Friday, June 02, 2006

A Turkeyhead is a Turkeyhead

Last year. October.

I am sitting at 4:30 in the morning in a borrowed truck at a Walmart near Gonzales, LA, with my cousin, who I haven't seen in decades, and we are waiting for the most important business in America to actually open (because God forbid they should actually spend a dollar more than they need to) so that we can buy some key items that will help us when we reach the houses of our aunts (that we do not know if they'll actually be standing, flooded, looted, or razed) when I realize I wish John Kerry had called GW Bush a Turkey Head. Or a Butt Head. Or something, anything, because that's what he thought the sonofabitch was.

As you may know from the text on the main blog page, Huey Long mixed it up with the mayor of New Orleans over the mayoral race of 1934. T. Semmes Walsmley, the mayor, went as far as Washington DC to shove a knuckle sandwich in Long's face. Long, of course, was hiding out in the bathrooms of DC trying to avoid the fist full of lesson because in those days, in politics, IT MEANT SOMETHING to be calling people names and IT MEANT SOMETHING if the mayor of an important city hit you in the face.
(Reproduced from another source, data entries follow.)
(** X7: [rows] has one row for each distinct group key, in the order in
    which the keys first occur in the records; every row has one cell for
    each dimension of [dims] followed by one for each value column, and its
    dimension cells are those of the first record of its key. *)
Theorem packDataInf_rows_shape (dataInf : DataInf) (classInf : ClassInf) :
  let out := packDataInf dataInf classInf in
  let records := toArray (VALUE dataInf) in
  let keys := keys_seen (dims out) records in
  length (rows out) = length keys
  ∧ NoDup keys
  ∧ (∀ k, k ∈ keys ↔ ∃ r, r ∈ records ∧ row_groupKey (dims out) r = k)
  ∧ (∀ pre post, records = pre ++ post → keys_seen (dims out) pre `prefix_of` keys)
  ∧ ∀ i k,
      keys !! i = Some k →
      ∃ first rest row,
        rows_of_key (dims out) k records = first :: rest
        ∧ rows out !! i = Some row
        ∧ length row = length (dims out) + length (valueCols out)
        ∧ take (length (dims out)) row
          = map cell_of_dim (row_dimValues (dims out) first).
Proof.
  cbv zeta. rewrite packDataInf_dims, packDataInf_valueCols, packDataInf_rows.
  split_and!.
  - by rewrite length_map.
  - apply NoDup_keys_seen.
  - intros k. apply elem_of_keys_seen.
  - intros pre post ->. clear.
    induction post as [|r post IH] using rev_ind.
    + by rewrite app_nil_r.
    + rewrite app_assoc, keys_seen_snoc. etrans; [exact IH|].
      unfold set_add. case_bool_decide; [done|]. by apply prefix_app_r.
  - intros i k Hi.
    assert (Hk : k ∈ keys_seen (p_dims (packDataInf_plan dataInf classInf))
                               (toArray (VALUE dataInf)))
      by by eapply list_elem_of_lookup_2.
    destruct (group_of_seen dataInf classInf k Hk) as (first & rest & Hrk & Hd & _ & _).
    pose proof (group_of_values_length dataInf classInf k Hk) as Hlen.
    exists first, rest. eexists. split; [done|].
    split; [by rewrite list_lookup_fmap, Hi|].
    unfold row_of. rewrite Hd. split.
    + rewrite length_app, length_map, Hlen. unfold row_dimValues.
      by rewrite length_map.
    + rewrite take_app_length'; [done|]. unfold row_dimValues.
      by rewrite !length_map.
Qed.

(** X8: every entry [rowIdx, colIdx, annCode] of [annRows] points at a row
    of [rows] and a value column, has a non-empty code, and comes from a
    record with that annotation whose group key is the one of that row. *)
Theorem packDataInf_annRows_in_range (dataInf : DataInf) (classInf : ClassInf)
    (rowIdx colIdx : nat) (annCode : string) :
  let out := packDataInf dataInf classInf in
  (rowIdx, colIdx, annCode) ∈ default [] (annRows out) →
  rowIdx < length (rows out)
  ∧ colIdx < length (valueCols out)
  ∧ annCode ≠ ""
  ∧ ∃ r, r ∈ toArray (VALUE dataInf)
         ∧ attr r "annotation" = Some annCode
         ∧ keys_seen (dims out) (toArray (VALUE dataInf)) !! rowIdx
           = Some (row_groupKey (dims out) r).
Proof.
  cbv zeta. rewrite packDataInf_annRows_Permutation.
  rewrite list_elem_of_omap. intros (r & Hr & Ha).
  destruct (ann_of _ _ r) as [[c a]|] eqn:Hann; [|done].
  cbn in Ha. injection Ha as <- <- <-.
  apply ann_of_Some in Hann as (Hcol & Hattr & Hne).
  rewrite packDataInf_valueCols, packDataInf_rows, length_map, packDataInf_dims.
  assert (Hk : row_groupKey (p_dims (packDataInf_plan dataInf classInf)) r
               ∈ keys_seen (p_dims (packDataInf_plan dataInf classInf))
                           (toArray (VALUE dataInf))).
  { apply elem_of_keys_seen. by exists r. }
  apply list_elem_of_lookup in Hk as [i Hi].
  rewrite (key_index_lookup _ _ i (NoDup_keys_seen _ _) Hi).
  split_and!.
  - by eapply lookup_lt_Some.
  - eapply (plan_cols_below dataInf classInf [r]); [left|done].
  - done.
  - by exists r.
Qed.
Lemma job_keys_total todo :
  Forall (fun job => hashable job = true) todo ->
  exists keys, mapM job_key todo = Ok keys.
Proof.
  induction 1 as [|job rest Hjob _ [keys IH]]; simpl; [by eexists|].
  apply hashable_key in Hjob as [key ->]. rewrite IH. by eexists.
Qed.

Lemma job_keys_elem todo keys key :
  mapM job_key todo = Ok keys ->
  key ∈ keys <-> exists job, job ∈ todo /\ job_key job = Ok key.
Proof.
  intros H%mapM_Ok_Forall2. induction H as [|job k rest ks Hk _ IH].
  - split; [by intros ?%elem_of_nil | by intros (? & ?%elem_of_nil & _)].
  - rewrite elem_of_cons, IH. split.
    + intros [->|(job' & Hin & Hjob')].
      * exists job. split; [by left | done].
      * exists job'. split; [by right | done].
    + intros (job' & [->|Hin]%elem_of_cons & Hjob').
      * left. congruence.
      * right. eauto.
Qed.

(** What becomes of the listing at one position of the input. *)
Lemma dedupe_from_position before job after keys key :
  mapM job_key before = Ok keys ->
  job_key job = Ok key ->
  dedupe_from [] (before ++ job :: after) =
    kept_before ← dedupe_from [] before;
    if bool_decide (key ∈ keys) then
      kept_after ← dedupe_from keys after;
      Ok (kept_before ++ kept_after)
    else
      kept_after ← dedupe_from (key :: keys) after;
      Ok (kept_before ++ job :: kept_after).
Proof.
  intros Hkeys Hkey. rewrite (dedupe_from_app _ _ _ _ Hkeys), app_nil_r.
  destruct (dedupe_from [] before) as [kept_before|]; simpl; [|done].
  rewrite Hkey. simpl. case_bool_decide; [done|].
  by destruct (dedupe_from (key :: keys) after).
Qed.

End Dedupe.

(** C1 (amended): deduplication uses the key (title, company, location)
    exactly as the listings store it, a missing field counting as the empty
    string and nothing being trimmed or lowercased.  For every sequence of
    listings with hashable key fields, [deduplicate_jobs] returns, stores
    the survivors in the fetcher, and no two listings at different
    positions of the output have the same stored key. *)
Theorem deduplicate_jobs_distinct_stored_keys (self : fetcher) :
  Forall (fun job => hashable job = true) (jobs self) ->
  exists out,
    deduplicate_jobs self
      = Ok (out, {| sources := sources self; jobs := out;
                    session := session self |}) /\
    forall i j a b,
      out !! i = Some a -> out !! j = Some b ->
      job_key a = job_key b -> i = j.
Proof.
  intros Hall. unfold deduplicate_jobs.
  destruct (dedupe_from_total [] _ Hall) as [out Hout].
  exists out. rewrite Hout. split; [done|].
  destruct (dedupe_from_keys _ _ _ Hout) as (keys & Hkeys & Hnd & _).
  apply mapM_Ok_Forall2 in Hkeys.
  intros i j a b Ha Hb Hab.
  destruct (Forall2_lookup_l _ _ _ _ _ Hkeys Ha) as (ka & Hka & Hja).
  destruct (Forall2_lookup_l _ _ _ _ _ Hkeys Hb) as (kb & Hkb & Hjb).
  assert (ka = kb) as -> by congruence.
  by apply (NoDup_lookup keys i j kb).
Qed.

(** The theorem at three listings of which the third repeats the first. *)
Lemma deduplicate_jobs_distinct_stored_keys_witness :
  exists out,
    deduplicate_jobs (holding repeated_listings)
      = Ok (out, {| sources := default_sources; jobs := out;
                    session := NoSession |}) /\
    forall i j a b,
      out !! i = Some a -> out !! j = Some b ->
      job_key a = job_key b -> i = j.
Proof.
  apply (deduplicate_jobs_distinct_stored_keys (holding repeated_listings)).
  repeat constructor.
Defined.

(** C1, as stated, fails: two listings whose titles differ only in case
    and surrounding space have the same identity key, and both are in the
    output of [deduplicate_jobs]. *)
Lemma deduplicate_jobs_keeps_case_variants :
  Design.identity_key (listing "ML Engineer" "Tech Corp" "Remote")
    = Design.identity_key (listing " ml engineer" "Tech Corp" "Remote") /\
  deduplicate_jobs
    (holding [listing "ML Engineer" "Tech Corp" "Remote";
              listing " ml engineer" "Tech Corp" "Remote"])
  = Ok ([listing "ML Engineer" "Tech Corp" "Remote";
         listing " ml engineer" "Tech Corp" "Remote"],
        holding [listing "ML Engineer" "Tech Corp" "Remote";
                 listing " ml engineer" "Tech Corp" "Remote"]).
Proof. split; vm_compute; reflexivity. Qed.

(** C5 (amended): on the key as the listings store it, for every sequence
    of listings with hashable key fields [deduplicate_jobs] returns a
    subsequence of its input (the survivors keep their relative order); a
    listing no earlier listing shares its stored key with survives at its
    place, a listing that repeats the stored key of an earlier one is
    dropped; and a second run on the result returns it unchanged. *)
Theorem deduplicate_jobs_first_occurrence (self : fetcher) :
  Forall (fun job => hashable job = true) (jobs self) ->
  exists out self',
    deduplicate_jobs self = Ok (out, self') /\ jobs self' = out /\
    sublist out (jobs self) /\
    (forall before job after,
       jobs self = before ++ job :: after ->
       (forall earlier, earlier ∈ before -> job_key earlier <> job_key job) ->
       exists kept_before kept_after,
         out = kept_before ++ job :: kept_after /\
         sublist kept_before before /\ sublist kept_after after) /\
    (forall before job after,
       jobs self = before ++ job :: after ->
       (exists earlier, earlier ∈ before /\ job_key earlier = job_key job) ->
       exists kept_before kept_after,
         out = kept_before ++ kept_after /\
         sublist kept_before before /\ sublist kept_after after) /\
    deduplicate_jobs self' = Ok (out, self').
Proof.
  intros Hall. unfold deduplicate_jobs.
  destruct (dedupe_from_total [] _ Hall) as [out Hout].
  exists out, {| sources := sources self; jobs := out; session := session self |}.
  rewrite Hout. simpl. rewrite (dedupe_from_idempotent _ _ _ Hout). simpl.
  split_and!; try done.
  - by eapply dedupe_from_sublist.
  - intros before job after Heq Hfirst. rewrite Heq in Hall, Hout.
    apply Forall_app in Hall as [Hbefore Hrest].
    apply Forall_cons in Hrest as [Hjob _].
    destruct (job_keys_total _ Hbefore) as [keys Hkeys].
    apply hashable_key in Hjob as [key Hkey].
    rewrite (dedupe_from_position _ _ _ _ _ Hkeys Hkey) in Hout.
    apply bind_Ok in Hout as (kept_before & Hkb & Hout).
    rewrite bool_decide_false in Hout.
    + apply bind_Ok in Hout as (kept_after & Hka & [= <-]).
      exists kept_before, kept_after.
      eauto using dedupe_from_sublist.
    + intros (earlier & Hin & Hk)%(job_keys_elem _ _ _ Hkeys).
      apply (Hfirst _ Hin). congruence.
  - intros before job after Heq (earlier & Hin & Hsame).
    rewrite Heq in Hall, Hout.
    apply Forall_app in Hall as [Hbefore Hrest].
    apply Forall_cons in Hrest as [Hjob _].
    destruct (job_keys_total _ Hbefore) as [keys Hkeys].
    apply hashable_key in Hjob as [key Hkey].
    rewrite (dedupe_from_position _ _ _ _ _ Hkeys Hkey) in Hout.
    apply bind_Ok in Hout as (kept_before & Hkb & Hout).
    rewrite bool_decide_true in Hout.
    + apply bind_Ok in Hout as (kept_after & Hka & [= <-]).
      exists kept_before, kept_after.
      eauto using dedupe_from_sublist.
    + apply (job_keys_elem _ _ _ Hkeys). exists earlier. split; [done|congruence].
Qed.

(** The theorem at three listings of which the third repeats the first. *)
Lemma deduplicate_jobs_first_occurrence_witness :
  exists out self',
    deduplicate_jobs (holding repeated_listings) = Ok (out, self') /\
    jobs self' = out /\
    sublist out repeated_listings /\
    (forall before job after,
       repeated_listings = before ++ job :: after ->
       (forall earlier, earlier ∈ before -> job_key earlier <> job_key job) ->
       exists kept_before kept_after,
         out = kept_before ++ job :: kept_after /\
         sublist kept_before before /\ sublist kept_after after) /\
    (forall before job after,
       repeated_listings = before ++ job :: after ->
       (exists earlier, earlier ∈ before /\ job_key earlier = job_key job) ->
       exists kept_before kept_after,
         out = kept_before ++ kept_after /\
         sublist kept_before before /\ sublist kept_after after) /\
    deduplicate_jobs self' = Ok (out, self').
Proof.
  apply (deduplicate_jobs_first_occurrence (holding repeated_listings)).
  repeat constructor.
Defined.

(** C5, as stated on the identity key, fails: the second listing below
    has the identity key of the first (its company differs in case and
    surrounding space only), it comes later, and it is not dropped. *)
Lemma deduplicate_jobs_keeps_later_identity :
  Design.identity_key (listing "Data Scientist" "Tech Corp" "New York")
    = Design.identity_key (listing "Data Scientist" "tech corp " "New York") /\
  deduplicate_jobs
    (holding [listing "Data Scientist" "Tech Corp" "New York";
              listing "Data Scientist" "tech corp " "New York"])
  = Ok ([listing "Data Scientist" "Tech Corp" "New York";
         listing "Data Scientist" "tech corp " "New York"],
        holding [listing "Data Scientist" "Tech Corp" "New York";
                 listing "Data Scientist" "tech corp " "New York"]).
Proof. split; vm_compute; reflexivity. Qed.

(** ** Normalisation *)

(** C6 (amended): [parse_job_listing] is total on raw records (it reads
    them with [get] only) and returns a listing with exactly the keys
    title, company, location, description, url, posted_date, salary,
    job_type, source and fetched_at.  Each of the first eight holds what
    the raw record holds under that key, and the empty string when the raw
    record has no such key: a missing salary or posting date becomes the
    empty string, it does not stay absent.  The source defaults to
    "unknown", fetched_at is the clock reading, and the listing has no
    experience_years and no is_remote key, whatever the raw record says. *)
Theorem parse_job_listing_defaults (now : string) (raw : dict) :
  Forall (fun k => parse_job_listing now raw !! k = Some (get raw k (VStr "")))
    copied_keys /\
  Forall (fun k => raw !! k = None ->
                   parse_job_listing now raw !! k = Some (VStr ""))
    copied_keys /\
  parse_job_listing now raw !! "source" = Some (get raw "source" (VStr "unknown")) /\
  parse_job_listing now raw !! "fetched_at" = Some (VStr now) /\
  dom (parse_job_listing now raw) = list_to_set listing_keys /\
  parse_job_listing now raw !! "experience_years" = None /\
  parse_job_listing now raw !! "is_remote" = None.
Proof.
  unfold parse_job_listing, copied_keys.
  split_and!; try (repeat constructor; by simplify_map_eq).
  repeat constructor; intros Hraw; unfold get; rewrite Hraw;
    by simplify_map_eq.
Qed.

(** The theorem at the empty raw record. *)
Lemma parse_job_listing_defaults_witness :
  parse_job_listing "2026-01-01T00:00:00" ∅ !! "salary" = Some (VStr "").
Proof.
  destruct (parse_job_listing_defaults "2026-01-01T00:00:00" ∅)
    as (_ & Hmissing & _).
  rewrite Forall_forall in Hmissing. apply Hmissing.
  - unfold copied_keys. do 6 right. by left.
  - reflexivity.
Defined.

(** C6, as stated, fails: the listing made from the empty raw record has a
    salary and a posting date (the empty string), and the listing made from
    a raw record located in "Remote" is not marked remote. *)
Lemma parse_job_listing_salary_present :
  Design.absent (parse_job_listing "2026-01-01T00:00:00" ∅) "salary" = false /\
  Design.absent (parse_job_listing "2026-01-01T00:00:00" ∅) "posted_date" = false /\
  truthy (get (parse_job_listing "2026-01-01T00:00:00"
                 (<["location" := VStr "Remote"]> ∅))
            "is_remote" (VBool false)) = false.
Proof. split_and!; reflexivity. Qed.
(** X9.  fix_password_reset_js.py puts the handlers into a page that has
    no definition of [handleForgotPassword] exactly when the page has one
    of its three insertion points: the [scrollTo] helper, the banner of the
    INITIALIZATION section, or the head of [init].  Then index.html holds
    the text of both handlers afterwards; without an insertion point the
    script writes the page back as it was. *)
Theorem fix_main_inserts_the_handlers (fs : files) (content : string) :
  fs !! Fix.INDEX_PATH = Some content ->
  contains Fix.marker content = false ->
  let found :=
    search Fix.pattern content || search Fix.pattern2 content
    || contains "async function init() {" content in
  (Fix.main fs).2 = inr 0
  /\ (Fix.main fs).1 = <[Fix.INDEX_PATH := Fix.insert_functions content]> fs
  /\ (found = true ->
      contains HandlerText.handleForgotPassword_text (Fix.insert_functions content)
      = true
      /\ contains "async function handleResetPassword(event) {"
                  (Fix.insert_functions content) = true)
  /\ (found = false -> Fix.insert_functions content = content).
Proof.
  intros Hf Hm. cbv zeta. rewrite run_fix_main, Hf, Hm. cbn [fst snd].
  split; [done|]. split; [done|].
  assert (Hjs : forall t, contains t Fix.JS_FUNCTIONS = true ->
            forall a x b, contains t (a +:+ (x +:+ Fix.JS_FUNCTIONS) +:+ b) = true
                       /\ contains t (a +:+ (Fix.JS_FUNCTIONS +:+ x) +:+ b) = true).
  { intros t Ht a x b. split; apply contains_middle;
      [by apply contains_append_r|by apply contains_append_l]. }
  unfold Fix.insert_functions.
  destruct (search Fix.pattern content) eqn:H1.
  { split; [intros _|done]. unfold Fix.pattern in *.
    eapply sub_present in H1 as (a & x & b & ->).
    split; apply Hjs; by vm_compute. }
  destruct (search Fix.pattern2 content) eqn:H2.
  { split; [intros _|done]. unfold Fix.pattern2 in *.
    eapply sub_present in H2 as (a & x & b & ->).
    split; apply contains_middle, contains_append_l; by vm_compute. }
  destruct (contains "async function init() {" content) eqn:H3.
  - split; [intros _|done].
    split; (apply replace_inserts_marker; [done|done|by vm_compute]).
  - split; [done|intros _]. by apply replace_absent.
Qed.
Lemma getAll_snoc w w' i k :
  registry_ok w →
  heap w' = heap w ++ [i] →
  plugins w' = plugins w ++ [(k, length (heap w))] →
  pluginRegistry.getAll w' = pluginRegistry.getAll w ++ [(length (heap w), i)].
Proof.
  intros [_ Hin] Hh Hp. unfold pluginRegistry.getAll, JsMap.values.
  rewrite Hp, Hh, fmap_app, omap_app. f_equal.
  - revert Hin. generalize (plugins w). intros m Hin.
    induction m as [|[k0 r0] m IH]; [done|].
    destruct (Hin k0 r0) as (i0 & Hi0 & _); [apply elem_of_cons; by left|].
    csimpl. rewrite (lookup_app_l_Some _ _ _ _ Hi0), Hi0. csimpl. f_equal.
    apply IH. intros k' r' H. apply Hin. apply elem_of_cons. by right.
  - csimpl. by rewrite lookup_last.
Qed.

(** X10: after a [loadPlugin] that returned, for a name that was not
    registered, [getAllPluginStatuses] reports what it reported before,
    followed by one new entry: the name, state [loaded] and the version of
    the descriptor (not the version the module declares). *)
Theorem statuses_after_load plug meta pth w r w' :
  registry_ok w →
  pluginRegistry.has (md_name meta) w = false →
  loadPlugin plug meta pth w = (Returned r, w') →
  getAllPluginStatuses w' =
    getAllPluginStatuses w ++ [(md_name meta, LOADED, md_version meta)] ∧
  getPluginStatus (md_name meta) w' = Some (LOADED, meta).
Proof.
  intros Hok Hhas Hrun.
  assert (Hnone : JsMap.get (md_name meta) (plugins w) = None).
  { unfold pluginRegistry.has, JsMap.has in Hhas. apply bool_decide_eq_false in Hhas.
    destruct (JsMap.get (md_name meta) (plugins w)); [|done]. exfalso. apply Hhas. by eexists. }
  apply loadPlugin_shape in Hrun as (s & Hh & _ & Hret).
  destruct (Hret r eq_refl) as (-> & -> & Hp).
  rewrite JsMap_set_absent in Hp by done. split.
  - unfold getAllPluginStatuses. rewrite (getAll_snoc w w' _ _ Hok Hh Hp).
    by rewrite fmap_app.
  - unfold getPluginStatus, pluginRegistry.get. rewrite Hp, Hh.
    rewrite <- (JsMap_set_absent _ (length (heap w))) by done.
    rewrite JsMapFacts.get_set_eq. simpl. by rewrite lookup_last.
Qed.

Lemma statuses_after_load_witness :
  getAllPluginStatuses
    (loadPlugin (plain "cache" "2.0.0") (meta_of "cache" "2.0.0") ["plugins"; "cache"]
       mailer_loaded).2
  = [("mailer", LOADED, "1.0.0"); ("cache", LOADED, "2.0.0")].
Proof.
  assert (Hok : registry_ok mailer_loaded).
  { eapply loadPlugin_registry_ok; [apply surjective_pairing | apply registry_ok_empty]. }
  destruct (statuses_after_load (plain "cache" "2.0.0") (meta_of "cache" "2.0.0")
              ["plugins"; "cache"] mailer_loaded 1
              (loadPlugin (plain "cache" "2.0.0") (meta_of "cache" "2.0.0")
                 ["plugins"; "cache"] mailer_loaded).2 Hok) as [H _].
  - reflexivity.
  - apply pair_of_fst. reflexivity.
  - exact H.
Defined.

(** X11: [loadPlugin] under a name that is already registered replaces the
    registered instance in place (last write wins): the new instance
    answers to the name, at the same place in the enumeration order; the
    old instance object is left as it was, in whatever state it had, and
    none of its hooks runs ([onDisable] and [onUnload] are not called, no
    [plugin:unloaded] is emitted). *)
Theorem loadPlugin_overwrites_registered_name plug meta pth w r0 old r w' :
  pluginRegistry.get (md_name meta) w = Some (r0, old) →
  loadPlugin plug meta pth w = (Returned r, w') →
  pluginRegistry.get (md_name meta) w' =
    Some (r, {| plugin := plug; metadata := meta; context := createPluginContext meta;
                state := LOADED; path := pth |}) ∧
  r ≠ r0 ∧
  heap w' !! r0 = Some old ∧
  JsMap.keys (plugins w') = JsMap.keys (plugins w) ∧
  ∃ t, trace w' = trace w ++ t ∧
       hooks_run t = hooks_defined (md_name meta) plug [onLoad] ∧
       emitted t = [plugin_loaded (md_name meta) (md_version meta)].
Proof.
  intros Hget Hrun.
  destruct (registry_get_inv _ _ _ _ Hget) as [Hk Hold].
  pose proof (lookup_lt_Some _ _ _ Hold) as Hlt.
  pose proof Hrun as Hshape.
  apply loadPlugin_shape in Hshape as (s & Hh & _ & Hret).
  destruct (Hret r eq_refl) as (-> & -> & Hp).
  split.
  { unfold pluginRegistry.get. rewrite Hp, Hh, JsMapFacts.get_set_eq. simpl.
    by rewrite lookup_last. }
  split; [lia|]. split; [rewrite Hh; by apply lookup_app_l_Some|].
  split.
  { rewrite Hp. apply JsMapFacts.keys_set_present.
    destruct (decide (md_name meta ∈ JsMap.keys (plugins w))) as [|Hn]; [done|].
    apply JsMapFacts.get_None_keys in Hn. congruence. }
  rewrite loadPlugin_eq in Hrun. unfold loadPlugin_outcome in Hrun.
  destruct (hook_result _ _ _ _ _); [done|].
  destruct (emit_outcome _ _); [|done].
  injection Hrun as <-. simpl. eexists. split; [by rewrite <- !app_assoc|].
  autorewrite with history. unfold hooks_defined. simpl.
  split; [by repeat case_match|done].
Qed.
(** The part fails with [e]: it does not split into exactly two
    substrings and [e] is [ErrInvalidPointsField], or it does and [e] is
    the parse error of the first substring, or of the second after the
    first one parsed. *)
Definition part_fails (part : string) (e : error) : Prop :=
  (len (Split part ","%char) <> 2 /\ e = ErrInvalidPointsField) \/
  (exists a b v, Split part ","%char = [a; b] /\ Atoi a = (v, Some e)) \/
  (exists a b x v, Split part ","%char = [a; b] /\
                   Atoi a = (x, None) /\ Atoi b = (v, Some e)).

(** * Example data *)

Definition tilesets_1_5 : list Tileset.t :=
  [Tileset.mk 1 "ground.tsx" "ground" 4; Tileset.mk 5 "trees.tsx" "trees" 8].

Definition map_1_5 : Map.t := Map.mk 2 2 16 16 tilesets_1_5 [].

Definition tile_ground_3 : DecodedTile.t :=
  DecodedTile.mk 3 (Some 0%nat) false false false false.
Definition tile_trees_0 : DecodedTile.t :=
  DecodedTile.mk 0 (Some 1%nat) true false false false.

Definition layer_mixed : DecodedLayer.t :=
  DecodedLayer.mk [tile_ground_3; NilTile; tile_trees_0] None false.
Definition layer_blank : DecodedLayer.t :=
  DecodedLayer.mk [NilTile; NilTile] None false.

(** A library instance for the examples: every reader hands through what
    it is given, so a payload stands for its own decompressed bytes, and
    the XML decoder returns the map passed here. *)
Definition example_lib (m : Map.t) : Lib :=
  {| bytes_TrimSpace := fun b => b;
     base64_NewDecoder := fun b => (b, None);
     gzip_NewReader := fun r => (r, None);
     zlib_NewReader := fun r => (r, None);
     xml_Decode := fun _ => (m, None) |}.

Definition layer_one_tile : Layer.t :=
  Layer.mk "ground" 1 1 (Data.mk Base64 Gzip [x04; x00; x00; x00]).
Definition layer_csv : Layer.t :=
  Layer.mk "walls" 2 2 (Data.mk CSV Uncompressed (list_byte_of_string "1,2,3,4")).

Definition map_one_layer : Map.t :=
  Map.mk 1 1 16 16 tilesets_1_5 [layer_one_tile].
Definition map_csv_layer : Map.t :=
  Map.mk 1 1 16 16 tilesets_1_5 [layer_one_tile; layer_csv; layer_one_tile].

(** A layer whose dimensions overflow [int]: [2^62 * 4 * 4] wraps to 0. *)
Definition layer_overflow : Layer.t :=
  Layer.mk "wide" (2 ^ 62) 4 (Data.mk Base64 Gzip []).

(** A layer whose width and height are both negative, with the four
    little-endian bytes of the RID 300 as payload. *)
Definition layer_negative : Layer.t :=
  Layer.mk "ground" (-1) (-1) (Data.mk Base64 Gzip (le_bytes 300)).

(** * The rest of the package *)

(** ** DecodedTile.IsNil *)

Definition IsNil (t : DecodedTile.t) : bool := DecodedTile.Nil t.

(** ** ReadFile

    [os.Open] is the file's contents or an error; closing the file has no
    result that [ReadFile] uses. *)
Definition ReadFile (L : Lib) (os_Open : string -> list byte * option error)
    (filepath : string) : outcome (option Map.t) :=
  match os_Open filepath with
  | (_, Some err) => Return None (Some err)
  | (f, None) =>
      match Read L f with
      | Panic => Panic
      | Return _ (Some err) => Return None (Some err)
      | Return out None => Return out None
      end
  end.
Walmsley won the election against a Long croney whose name has since been forgotten. But by God, those days you knew who stood for what. Now, when Howard Dean calls Republicans a bad name, you have seriously important democrats (such as Nancy Pelosi) trying to disavow anything that might be said with passion, instead of saying, "That old Howard - you know Howard."

Maybe if we had people like that in public office, I wouldn't have to be spending eight times my tax credit (that "President" GW gave me) to find out if the houses of my family are still standing. Because it's time to call names. It's time to punch somebody in the face. It's time to say what you mean.

That's what I felt watching five days of governmental impotence in action following the damage of Katrina. I kept having two competing thoughts -- (1) I have to get on a plane and help everybody becauase the government appears to be unable to do something as simple as get a can of food a few miles over a bit of standing water to a starving refugee and (2) No, no - they'll get their act together so it's pointless for me to leave, especially since I've heard from all my family and they are safe in Baton Rouge.

In the end, I stayed, to my own shame. I just could not believe that I, as an individual, could do more to help people than the entire weight of the government of the United States of America. In the end, I realized that I should just have shown up, bought a couple dozen cans of Chef Boyardee, thrown them in a backpack, and walked or waded into downtown. But I kept believing that the entire weight of the government was more capable than myself or a couple hundred seriously-minded individuals with hard-core intent.

That was until I heard that the CANADIAN MOUNTIES were in New Orleans on DAY TWO. For some people in the Ninth Ward, the first rescuers they saw were the Mounties. ARE YOU KIDDING ME? The first people into New Orleans after one of the worst disasters in the history of the country were from another country?

By now you probably can guess that I'm not all to sympathetic to the current administration. You may even guess that I'm partial to the left side of the aisle. Still, I have a hard time grasping any support of those in power now. I know that good old liberal Jimmy Carter was one of the first people into Three Mile Island, but I bet that even Ronald Reagan would have climbed up on a Sherman Tank and hauled in supplies. Eisenhower would have choppered them in. Even Nixon would have joined in, as he did with the protesters in outside the Lincoln Memorial. And he probably would have brought a few cans of food.

GW? He just supported those in charge. As though the response to this disaster was ACCEPTABLE. As though the response to this disaster was PLANNED. He put his stamp of approval on a massive failure of bureaucracy.

OKAY. Done with ranting for the moment. I want you to LAUGH at the idiocy of people who think they are smarter than you, not rage. My personal philosophy is that smart is overrated. What we need is GOOD. Decency. Respect. Alcohol. In moderation.

In case you wanted to know, all my aunts are okay. One lost her house, two had serious damage, and one had moderate damage. But they are all safe. Three of the four are out - they're moving to Baton Rouge. The fourth wants back in. She's the one with the lost house. It's amazing, really. Just walls and struts, but she's 90 and she's going to get a trailer. I think she'll succeed. Because she loves the house. And the life. And I wish her all the best. I wish all of them all the best. I wish everyone in New Orleans all the best. Because they need it.

So I wrote about it all. I really don't know what I'm doing. Blogs are a strange burning bush to me. But they are basic. Really. Dennis Miller on HBO. Howard Beal from Network. Archy at the New York Sun (look it up). So I hope I can keep this up. I hope I have the energy. Because Ray Nagin won re-election, despite the hard weirdness of his statements. The guy can say "chocolate city" all he wants, but he's a passionate man in an ugly place. Passion counts.

And if T. Semmes Walmsley was in Nagin's way, I hope he'd call him a Turkey Head.